As glassware was positioned and napkins folded, we talked about why marking the decade long milestone was an important event. With two standalone London stores positioned in Shoreditch and Soho, she’s grafted hard to get the brand to this point. A get-together with some friends and key folk from the industry seemed like the best way to make a bit of a fuss.
With guests seated and drinks poured, the volume of chatter round the table dimmed when serving platters of roast chicken and baked turbot were passed around. Braised fennel with chard and bowls of lemon potatoes were spooned onto plates as we all ate family style, under a clear blue sky. While the anniversary was belated, the atmosphere was anything but. We tucked in and caught up on each other's news, most of us sporting at least one item from our beloved modular wardrobes as an ode to Nick.

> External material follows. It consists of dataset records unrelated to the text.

(* ================================================================== *)
(** ** The other routes of the server *)

(** [getNameById(users, userid)]: [user.name] of what [find] returns,
    which is [undefined] when no element matches. *)
Definition getNameById (users : list userSchema.t) (userid : string) : M string :=
  userIdObj <- ObjectId_of_string userid ;;
  match find (User.has_id userIdObj) users with
  | Some user => ret (userSchema.name user)
  | None => throw TypeError
  end.

(** [getUsernameById(users, userid)]: [user ? user.username : null] *)
Definition getUsernameById (users : list userSchema.t) (userid : string)
  : M (option string) :=
  userIdObj <- ObjectId_of_string userid ;;
  match find (User.has_id userIdObj) users with
  | Some user => ret (Some (userSchema.username user))
  | None => ret None
  end.

Section ArraysEqual.
Variable A : Type.
Variable toString_of : A -> string.

(** [arr.every((value, index) => f(value, index))], from [index] on. *)
Fixpoint every_from (index : nat) (f : A -> nat -> Outcome bool) (arr : list A)
  : Outcome bool :=
  match arr with
  | [] => Ok true
  | value :: rest =>
      match f value index with
      | Ok true => every_from (S index) f rest
      | Ok false => Ok false
      | Throw e => Throw e
      end
  end.

(** [arraysEqual(arr1, arr2)]; [arr2[index]] is [undefined] past the end
    of [arr2], and [undefined.toString()] throws. *)
Definition arraysEqual (arr1 arr2 : list A) : Outcome bool :=
  if negb (Nat.eqb (List.length arr1) (List.length arr2)) then Ok false
  else every_from 0
         (fun value index =>
            match nth_error arr2 index with
            | Some other => Ok (String.eqb (toString_of value) (toString_of other))
            | None => Throw TypeError
            end)
         arr1.
End ArraysEqual.
(* ===== verification/FillProps.v ===== *)
(** * Filling one price level

    [fill_level_prorata] and [fill_level_fifo] on a well-formed level: they
    terminate without undefined behaviour, give each resting order the share
    [alloc_of] computes, emit one trade per non-zero share in time order, and
    leave the level well-formed with its cached total in step. *)

From S2P Require Import Prelude Types PriceLevel SortedMap OrderBook ProRata Matcher.

(** The queue and the trades after giving [fs] to the orders of [es]. *)
Definition fill_entry (e : entry) (f : Z) : entry := (e.1, set_leaves (o_leaves e.2 - f) e.2).
Definition fill_entries (es : list entry) (fs : list Z) : list entry := zip_with fill_entry es fs.
Fixpoint fill_trades (a : Order) (px : Price) (es : list entry) (fs : list Z) : EventList :=
  match es, fs with
  | e :: es, f :: fs =>
      (if f =? 0 then [] else [mk_trade a e.2 px f]) ++ fill_trades a px es fs
  | _, _ => []
  end.

Lemma set_leaves_id a : set_leaves (o_leaves a) a = a.
Proof. by destruct a. Qed.
Lemma fill_entry_zero e : fill_entry e 0 = e.
Proof. destruct e as [l a]. unfold fill_entry. cbn. by rewrite Z.sub_0_r, set_leaves_id. Qed.

Lemma fill_entries_zero es : fill_entries es (replicate (length es) 0) = es.
Proof. induction es; cbn; [done|]. rewrite fill_entry_zero. by f_equal. Qed.
Lemma fill_trades_zero a px es n : fill_trades a px es (replicate n 0) = [].
Proof. revert n. induction es; intros [|n]; cbn; auto. Qed.

Lemma fill_entries_locs es fs : length fs = length es → (fill_entries es fs).*1 = es.*1.
Proof.
  revert fs. induction es as [|e es IH]; intros [|f fs]; cbn; try done.
  intros [= ?]. f_equal. by apply IH.
Qed.
Lemma first_fill_entries es fs : length fs = length es → first (fill_entries es fs) = first es.
Proof. by destruct es, fs. Qed.
Lemma final_fmap es : final es = last es.*1.
Proof. unfold final. by rewrite fmap_last. Qed.

Lemma fill_entries_leaves es fs :
  leaves_of (fill_entries es fs) = zip_with Z.sub (leaves_of es) fs.
Proof.
  revert fs. induction es as [|e es IH]; intros [|f fs]; cbn; [done..|]. by rewrite <- IH.
Qed.
Lemma sumz_zip_sub (qs fs : list Z) :
  length fs = length qs → sumz (zip_with Z.sub qs fs) = sumz qs - sumz fs.
Proof.
  revert fs. induction qs as [|q qs IH]; intros [|f fs]; cbn; try done.
  intros [= ?]. rewrite IH by done. unfold sumz. lia.
Qed.

Lemma dseg_length h p es n : NoDup es.*1 → dseg h p es n → (length es ≤ size h)%nat.
Proof.
  intros Hnd Hd. rewrite <- (length_fmap fst es), <- size_dom.
  rewrite <- (size_list_to_set (C := gset loc) es.*1 Hnd).
  apply subseteq_size. intros l. rewrite elem_of_list_to_set, elem_of_dom. by eapply dseg_dom.
Qed.

Lemma fill_entries_full es : Forall (λ e : entry, o_leaves e.2 = 0) (fill_entries es (leaves_of es)).
Proof. induction es as [|e es IH]; cbn; constructor; [cbn; lia|done]. Qed.
Lemma fill_entries_lookup es fs i e' :
  fill_entries es fs !! i = Some e' → ∃ e f, es !! i = Some e ∧ fs !! i = Some f ∧ e' = fill_entry e f.
Proof. intros (e & f & -> & ? & ?)%lookup_zip_with_Some. eauto. Qed.
Lemma leaves_of_lookup es i : leaves_of es !! i = (o_leaves ∘ snd) <$> es !! i.
Proof. apply list_lookup_fmap. Qed.

Definition slot_of (e : entry) : Slot := mkSlot e.1 (o_leaves e.2) 0.

Lemma snapshot_spec fuel h p es :
  (length es ≤ fuel)%nat → dseg h p es None →
  snapshot fuel h (first es) = Ok (slot_of <$> es).
Proof.
  revert fuel p. induction es as [|[l a] es IH]; intros fuel p Hf Hd; [by destruct fuel|].
  destruct fuel as [|fuel]; [cbn in Hf; lia|]. cbn in Hd. destruct Hd as [Hl Hd].
  cbn. rewrite (deref_Some _ _ _ Hl). cbn. rewrite or_else_None_r.
  rewrite (IH fuel (Some l)); [done|cbn in Hf; lia|done].
Qed.

Lemma origs_slots es : origs (slot_of <$> es) = leaves_of es.
Proof. unfold origs, leaves_of. rewrite <- list_fmap_compose. done. Qed.

Lemma mk_trade_link ao p n a px q : mk_trade ao (link p n a) px q = mk_trade ao a px q.
Proof. done. Qed.

Lemma take_from_link f p n a :
  0 ≤ f ≤ o_leaves a → o_leaves a < two64 →
  take_from f (link p n a) = link p n (set_leaves (o_leaves a - f) a).
Proof. intros. unfold take_from. cbn. by rewrite u64_small by (unfold in_u64; lia). Qed.
(* ===== verification/MatchSpec.v ===== *)
(** * Abstract matching

    What [Matcher::submit] promises on the abstract book, as total functions
    on queues of orders: no pointers, no index, no fuel. [MatchProps] proves
    that the code computes these functions. *)

From S2P Require Import Prelude Types PriceLevel SortedMap OrderBook BookRep ProRata Matcher FillProps.

(** Walking the opposite side best price first. The result is the side after
    the fills, the trades, and the aggressor with what it has left. *)
Fixpoint match_levels (algo : MatchAlgo) (a : Order) (m : smap (list entry)) :
    smap (list entry) * EventList * Order :=
  match m with
  | [] => ([], [], a)
  | (p, []) :: m' => match_levels algo a m'
  | (p, es) :: m' =>
      if o_leaves a =? 0 then (m, [], a)
      else if negb (crosses (o_side a) (o_price a) p) then (m, [], a)
      else
        let fs := alloc_of algo (o_leaves a) (leaves_of es) in
        let a' := set_leaves (o_leaves a - sumz fs) a in
        let trades := fill_trades a p es fs in
        if o_leaves a' >? 0 then
          let '(m', trades', a'') := match_levels algo a' m' in
          ((p, fill_entries es fs) :: m', trades ++ trades', a'')
        else ((p, fill_entries es fs) :: m', trades, a')
  end.

Definition sweep_queue (es : list entry) : list entry := filter (λ e, o_leaves e.2 ≠ 0) es.
Fixpoint sweep_levels (m : smap (list entry)) : smap (list entry) :=
  match m with
  | [] => []
  | (p, es) :: m' =>
      match sweep_queue es with
      | [] => sweep_levels m'
      | es' => (p, es') :: sweep_levels m'
      end
  end.

(** The side after matching and sweeping, the trades, and the aggressor. *)
Definition match_side (algo : MatchAlgo) (a : Order) (ab : ABook) : ABook * EventList * Order :=
  let opp := negb (is_buy (o_side a)) in
  let '(m, trades, a') := match_levels algo a (a_levels opp ab) in
  (a_set_levels opp (sweep_levels m) ab, trades, a').

Definition a_submit (algo : MatchAlgo) (l : loc) (a : Order) (ab : ABook) : ABook * EventList :=
  let '(ab', trades, a') := match_side algo a ab in
  (if o_leaves a' >? 0 then a_rest l a' ab' else ab',
   EAck (mkAck (o_id a) (o_clord a)) :: trades).

(** The invariant the matcher relies on and keeps: resting orders have
    something left, and what a level holds fits in a signed 64-bit integer. *)
Definition queue_ok (es : list entry) : Prop :=
  Forall (λ q, 0 < q) (leaves_of es) ∧ sumz (leaves_of es) < two63.
Definition resting_ok (ab : ABook) : Prop :=
  ∀ buy p es, (p, es) ∈ a_levels buy ab → queue_ok es.

Lemma queue_ok_bounded es : queue_ok es → es ≠ [] → level_bounded es.
Proof.
  intros [Hp Hm] Hne. assert (fits es) as Hf by (eapply Forall_impl; [exact Hp|]; cbn; lia).
  split; [done|]. split; [|done]. destruct es as [|e es]; [done|].
  rewrite leaves_of_cons, sumz_cons in *. apply Forall_cons in Hp as [? _].
  apply Forall_cons in Hf as [_ Hf]. pose proof (sumz_nonneg _ Hf). lia.
Qed.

With the main course cleared and glasses refilled, the arrival of the summer pudding and jersey cream called for a toast. Like the best man at a wedding, I couldn’t help myself and stood up to congratulate Nick on ten years of doing things brilliantly. A woman who puts fabric and functionality first, her silhouettes have been widely imitated - but never surpassed. From that small studio a stone’s throw away from where we sat, Studio Nicholson has grown into an internationally recognised brand - with new stores on the horizon (watch this space).
Nobody makes trousers like she does. Up and down the table there were loyal wearers of Studio Nicholson who were only too happy to pause on dessert for a second to explain their thoughts on the brand’s success. Ashley Ogawa Clarke from Mr Porter said, “What makes Studio Nicholson stand out is definitely down to Nick Wakeman’s tyrannically good taste. Every detail – from the colour, to the shape, to the belt loops – gives the impression that they’ve been fastidiously worked on, which no doubt they have.”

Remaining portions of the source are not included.